优选的，所述荧光基团包含有6-羧基荧光素或六氯-6-甲基荧光素；所述淬灭基团包含有bhq猝灭基团。

优选的，探针的3’末端碱基由磷酸盐阻滞剂进行修饰。

当检测序列为seqidno：4的asfvb646l基因时，所述探针包括两条，分别具有如序列表中seqidno：1所示的核苷酸序列和具有如序列表中seqidno：2所示的核苷酸序列，所述特异差异位点是220位核苷酸，为a或g(r)。

本发明另一个方面还提供了基于探针导向的重组酶介导的等温扩增法检测特异差异位点的诊断方法，包括10～100μmol/l的上游引物和10～100μmol/l上述的探针；所述上游引物用于与探针起来扩增包含有特异差异位点的核酸片段；

其一种具体上游引物为序列表中seqidno.3所示的核苷酸序列。

优选的，所述诊断方法还包括酶混合物、反应缓冲液、280mmol/l醋酸镁；所述酶混合物包括800ng/μl的单链结合蛋白，60ng/μl的噬菌体uvsx蛋白，50ng/μldna聚合酶和40ng/μl外切酶iii。

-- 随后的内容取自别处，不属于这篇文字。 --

(* ===== verification/FsRw.v ===== *)
(** * readi and writei

    The content of a file is the function [fbyte] from offsets to bytes, read
    from its blocks.  [readi] returns a range of it and changes nothing;
    [writei] replaces a range of it. *)
From Stdlib Require Import FunctionalExtensionality.
From S2P Require Import Prelude Bytes Cstring Spinlock ProcDefs Memory Kalloc FsDefs.
From S2P Require Import Bio BioRing BioSpec BioOps BioSeq Log LogSpec LogCrash.
From S2P Require Import Fs FsCodec FsTx FsBlocks FsMap FsFile.
Local Open Scope Z_scope.
Local Open Scope kernel_scope.

Definition fbyte (V : Z -> list Z) (ip : inode) (q : Z) : Z :=
  let b := block_of V ip (q / BSIZE) in
  if b =? 0 then 0 else V b !!! Z.to_nat (q mod BSIZE).

(** The [n] bytes from offset [off]. *)
Definition fbytes (V : Z -> list Z) (ip : inode) (off : Z) (n : nat) : list Z :=
  (fun j => fbyte V ip (off + Z.of_nat j)) <$> seq 0 n.

Lemma fbytes_app V ip off n m : fbytes V ip off (n + m) = fbytes V ip off n ++ fbytes V ip (off + Z.of_nat n) m.
Proof.
  unfold fbytes. rewrite seq_app, fmap_app. f_equal. 
  replace (seq (0 + n) m) with (Nat.add n <$> seq 0 m) by (rewrite fmap_add_seq; f_equal; lia).
  rewrite <-list_fmap_compose.
  apply list_fmap_ext. intros j x _. cbn. f_equal. lia.
Qed.

Lemma fbytes_length V ip off n : length (fbytes V ip off n) = n.
Proof. unfold fbytes. by rewrite length_fmap, length_seq. Qed.

Lemma fbytes_lookup V ip off n j : (j < n)%nat -> fbytes V ip off n !! j = Some (fbyte V ip (off + Z.of_nat j)).
Proof. intros Hj. unfold fbytes. by rewrite list_lookup_fmap, lookup_seq_lt. Qed.

(** ** Offsets *)

(** How much of [r] bytes from offset [off] is in the block of [off]. *)
Definition chunk (off r : Z) : Z := Z.min r (BSIZE - off mod BSIZE).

本发明提供了基于探针导向的重组酶介导的等温扩增法检测特异差异位点用探针，所述探针在重组酶介导的等温扩增法用探针的基础上，将特异差异位点后一位碱基的后一位碱基被四氢呋喃替代，外切酶iii从探针的3’端进行切割，到四氢呋喃位点切割中断，切掉的荧光基团修饰的碱基在体系中产生荧光信号，发挥探针的作用；余下的探针部分充当下游引物，当特异差异位点的探针与样品中特异差异位点发生正确配对时，余下的探针作为下游引物进行扩增延伸，而不正确配对的碱基无法正常扩增。所述探针既可以作为探针产生荧光信号使用，又可以作为引物使用，减省了检测过程中必需下游引物组分，同时避免了探针与引物发生非特异性扩增。同时本发明提供的探针与下游引物联合使用，打破了以往在上游引物3’末端与特异差异位点配对的设计思路，实现对特异差异位点检测，同时能够准确、快速得到样品的基因型。

附图说明

图1为本发明中raa探针设计原则示意图；

图2为不同基因型和浓度引物探针组合在a、g反应的扩增情况；其中图2-1为asfv基因i型样品在a、g反应中扩增情况；图2-2为asfv基因ii型样品在a、g反应中扩增情况；图2-3为asfv基因i型在不同浓度引物探针组合a、g反应中扩增情况；图2-4为asfv基因ii型在不同浓度引物探针组合a、g反应中扩增情况。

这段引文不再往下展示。